I understand that there are a lot of people who legitimately just aren’t informed, since the nature of Vocaloid is such a complex thing that makes it hard to describe in one paragraph, but it just really irritates me when I see people pass off Vocaloid as “some early weeb thing” or “something people only like for a cute moe girl”. And I’m not going to lie, a lot of Vocaloid’s popularity (and, generally, how people get into it) has to do with the picture of the anime-styled characters, and there is indeed a fanbase that’s dedicated to the characters, making headcanons and fanart and even ships. But its purpose was for popularity. That’s not what the phenomenon actually is.
Vocaloid is an indie music community. At its core, that’s what it is. It’s deeply entrenched in Japanese media, and it uses false voices instead of real singers, but in effect, it is nothing more than an indie music community. The songs aren’t released en masse by some phantom company to make the characters popular; they’re made by individual producers making their own music and their own style, all around the world. I have to emphasize that “all around the world” part; the collective understanding of Vocaloid and its fanbase has caused me to have more communication with non-English speakers in one year than I had in 15.
You don’t have to use it as a fake replacement for a real singer. You can experiment with things that are much easier to do in a false engine than with a human singer, like in Chiitan’s Francium, which milks the artificial singer nature to its full extent; you can make them sing impossibly fast, like in cosMo’s Sadistic.Music∞Factory. Without worrying about what “worth” it’ll have, you can make a silly song about vegetable juice (Lamaze-P, PoPiPo) if you so feel. Or you can make a 16-minute song based heavily on traditional Korean music, with a quarter of it being effective ad-lib (The Thousand-Year Poem, ProgreseeU). In fact, the author’s comment (translated by porifra) is very telling:
one of the most criticisms vocaloid receives is the question how is vocaloids different from idol music with autotune plastered all over it and I wrote this song in order to provide my answer to this question.at least I wanted to show that such songs like these can come from the vocaloid music, that unlike the popular music where marketability cannot be ignored, vocaloid genre is where you can really practice the music that you want.
in that stream of thought, this song is a song with sole emphasis on artistic value ignoring any marketability or popularity.
It is a 16 minute song depicting a person’s life through change in season and time in 4 different phases, and in accordance with the nature of the song almost all the instruments in the world was used and thus is very grand.

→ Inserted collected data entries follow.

(** C32: A campaign triages by the ranking: from the report of an exploration whose cases have distinct indices it takes, of the cases its
    selection admits, those that come first in the ranking, which is sorted by score, higher first, and then by index. *)
Theorem campaign_triages_ranking y o x q path :
  prioritize y o x = Ok q -> indexed (q_rows q) -> Forall (fun k => is_nan (k_score k) = false) (q_ranking q) ->
  py_ordered rank_key (q_ranking q) /\
  exists pr, Campaign.priority_by_index (report_doc o path q) = Ok pr /\
  forall s limit, exists sel, Campaign.select_triage true s limit pr (q_rows q) = Ok sel /\ (forall row, row ∈ sel -> row ∈ q_rows q) /\
    dget_n "index" <$> sel = (fun k => VInt (k_index k)) <$> take (Z.to_nat limit) (List.filter (takes_entry s) (q_ranking q)).
Proof.
  intros H [Hi Hnd] Hreal. apply prioritize_ranks in H as (Hne&w&freq&H). apply ranked_pairs in H as (ps&Hrows&Hrank&He).
  rewrite <- Hrows in Hi, Hnd. rewrite Forall_fmap in Hi. rewrite Hrank in Hreal |- *.
  assert (Hdom : forall k, k ∈ ps.*2 -> ord_dom (rank_key k)).
  { intros k Hk. rewrite Forall_forall in Hreal. specialize (Hreal k). rewrite elem_of_py_sorted in Hreal. split; [|done]. cbn. specialize (Hreal Hk).
    by destruct (k_score k). }
  split; [by apply py_sorted_ordered|]. unfold Campaign.priority_by_index, report_doc. cbn -[py_sorted aset Campaign.add_priority]. rewrite Hrank, read_priorities.
  set (items := (fun k => (k_index k, k_score k)) <$> py_sorted rank_key ps.*2). set (pr := fold_left _ items _). exists pr. split; [done|]. intros s limit.
  assert (Hscore : forall p, p ∈ ps -> aget (k_index p.2) pr = Some (k_score p.2)).
  { intros p Hp. apply aget_fold_in.
    - unfold items. rewrite <- list_fmap_compose. cbn. rewrite (py_sorted_perm rank_key). by apply ranking_lookup.
    - apply list_elem_of_fmap. exists p.2. split; [done|]. rewrite elem_of_py_sorted. by apply list_elem_of_fmap_2. }
  set (sorted := List.filter (fun p => takes_entry s p.2) (py_sorted (fun p => rank_key p.2) ps)).
  assert (Hsub : forall p, p ∈ sorted -> p ∈ ps) by (intros p [Hp _]%in_selection; by rewrite elem_of_py_sorted in Hp).
  exists (take (Z.to_nat limit) sorted).*1. split_and!.
  - unfold Campaign.select_triage. destruct pr as [|kv pr'] eqn:Hpr.
    { exfalso. rewrite <- Hrows in Hne. destruct ps as [|p ps']; [done|]. specialize (Hscore p ltac:(by left)). done. }
    rewrite <- Hpr in *. rewrite <- Hrows, lfilter_fmap.
    rewrite (filter_ext_in _ (fun p => takes_entry s p.2)).
    2: { intros p Hp%list_elem_of_In. rewrite Forall_forall in He. by apply takes_entry_ok, He. }
    rewrite (entries_keyed ps pr He Hi Hscore) by (by intros p [Hp _]%in_selection). cbn.
    rewrite py_sorted_fmap, <- list_fmap_compose. cbn. unfold sorted.
    rewrite filter_py_sorted; [by rewrite <- fmap_take|]. intros p Hp. apply Hdom. by apply list_elem_of_fmap_2.
  - intros row (p&->&Hp)%list_elem_of_fmap. rewrite <- Hrows. apply list_elem_of_fmap_2, Hsub. eapply elem_of_take in Hp as (i&Hp&_). by eapply list_elem_of_lookup_2.
  - rewrite py_sorted_fmap, lfilter_fmap, <- fmap_take, <- !list_fmap_compose. apply list_fmap_ext. intros n p Hp. cbn.
    unfold dget_n, dget_or. rewrite (entry_index ps He Hi); [done|]. apply Hsub. apply list_elem_of_lookup_2 in Hp.
    eapply elem_of_take in Hp as (i&Hp&_). by eapply list_elem_of_lookup_2.
Qed.

(** ** The yields of the axes *)

#[local] Arguments canonical : simpl never.

(** What is counted of a case: in a slot, and of the case itself. *)
Definition new_pcs_of (row : dict value) : Z := ok_or 0 (pc_count (sub_dict "novelty" row)).
Definition measures : list ((slot -> Z) * (dict value -> Z)) :=
  [(s_cases, fun _ => 1); (s_novel, fun row => bool_Z (novel_case row)); (s_new_pcs, new_pcs_of); (s_failures, fun row => bool_Z (failed_case row))].
Definition total {A} (f : A -> Z) (l : list A) : Z := fold_right Z.add 0 (f <$> l).

Definition value_at (path : string) (row : dict value) : option value := dget path (sub_dict "assignment" row).
(** The cases that assign a value to an axis, and those that assign a value with a given canonical text. *)
Definition exploring (path : string) (rows : list (dict value)) : list (dict value) :=
  List.filter (fun row => match value_at path row with Some _ => true | None => false end) rows.
Definition having (path key : string) (rows : list (dict value)) : list (dict value) :=
  List.filter (fun row => match value_at path row with Some v => String.eqb (canonical v) key | None => false end) rows.

Lemma total_cons {A} (f : A -> Z) x l : total f (x :: l) = f x + total f l.
Proof. reflexivity. Qed.
Lemma total_app {A} (f : A -> Z) l k : total f (l ++ k) = total f l + total f k.
Proof. induction l as [|x l IH]; [done|]. cbn [app]. rewrite !total_cons. lia. Qed.
Lemma total_perm {A} (f : A -> Z) l k : l ≡ₚ k -> total f l = total f k.
Proof. induction 1; rewrite ?total_cons; lia. Qed.
Lemma total_dset {A} (f : A -> Z) k v (d : dict A) :
  total f (dvalues (dset k v d)) = total f (dvalues d) + f v - match dget k d with Some u => f u | None => 0 end.
Proof.
  unfold dvalues. induction d as [|[k' u] d IH]; cbn [dset dget]; [cbn; lia|].
  destruct (String.eqb k k'); cbn [fmap list_fmap snd] in *; rewrite !total_cons in *; [lia|]. change (list_fmap _ _ snd) with (@fmap list _ (string * A) A snd). lia.
Qed.

(** An observation is an item of the assignment of a case. *)
Abbreviation observation := (dict value * (string * value))%type.
Definition observations (rows : list (dict value)) : list observation := concat ((fun row => pair row <$> sub_dict "assignment" row) <$> rows).
Definition of_path (path : string) (e : observation) : bool := String.eqb path e.2.1.
Definition of_key (path key : string) (e : observation) : bool := String.eqb path e.2.1 && String.eqb (canonical e.2.2) key.
Definition exact (s : slot) (seen : list (dict value)) : Prop := Forall (fun gm => fst gm s = total (snd gm) seen) measures.

Record tallied (seen : list observation) (data : axis_data) : Prop := {
  t_wf : dwf data;
  t_path : forall path, path ∈ dkeys data <-> List.filter (of_path path) seen <> [];
  t_axis : forall path slots, dget path data = Some slots -> dwf slots /\
    Forall (fun gm => total (fst gm) (dvalues slots) = total (snd gm) (List.filter (of_path path) seen).*1) measures;
  t_slot : forall path key, match dget path data ≫= dget key with
                            | Some s => canonical (s_value s) = key /\ exact s (List.filter (of_key path key) seen).*1 /\ List.filter (of_key path key) seen <> []
                            | None => List.filter (of_key path key) seen = []
                            end }.

Definition observe (data : axis_data) (e : observation) : axis_data :=
  count_value (novel_case e.1) (new_pcs_of e.1) (failed_case e.1) data e.2.
Lemma count_slot_exact row s gm : gm ∈ measures -> fst gm (count_slot (novel_case row) (new_pcs_of row) (failed_case row) s) = fst gm s + snd gm row.
Proof. unfold measures. rewrite !elem_of_cons, elem_of_nil. intros [->|[->|[->|[->|[]]]]]; reflexivity. Qed.
Lemma empty_slot v gm : gm ∈ measures -> fst gm (Slot v 0 0 0 0) = 0.
Proof. unfold measures. rewrite !elem_of_cons, elem_of_nil. intros [->|[->|[->|[->|[]]]]]; reflexivity. Qed.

And even if you’re doing mainstream-style songs, which aren’t to be downed either (especially as their rate is increasing lately with more fledgling producers wanting to try their hand at music they like), the beauty of it is that you can buy a Vocaloid for around $170-200 (depending on which you buy), install it in your computer, and start making Vocaloid songs now. You don’t need to have connections to find a good singer with the time and ability to work with your style. You can make songs hoping to advance your career and move on as soon as you’ve found a niche and secure singer, like how ryo of supercell made Vocaloid songs until he became a huge name in J-pop. Or you could already be an established producer in the industry who’s using Vocaloid to do music on the sides, like kaoling (Ohkoshi Kaori, currently a producer for Kantai Collection), who was a game producer before she made songs like One Who Falls at the Name of God. It’s accessible music-making, for anyone, in control of anyone, and what’s more you have an audience that will be willing to give your work a try because they recognize something in it.
When people go to Vocaloid concerts to see the projected character singing prerendered vocals, they’re not stupid; they know the character is fake and isn’t making any “effort” in singing. They’re there because they like the illusion. Even if they’re not consciously thinking it, they like this collective entity of a character that had its image created collaboratively by independent musicians, artists who wanted to illustrate those musical themes, and other kinds of artistic expressionists who contributed. It’s the realization of the phenomenon in an almost tangible form. So when I hear people dismiss it as “just a cute, fake voice and some catchy songs”, that’s when I - as both a fan and an occasional producer - feel bothered. You don’t have to like it or get into it; I get it if it’s not within your tastes, but at least please have some respect for the people who work hard within it.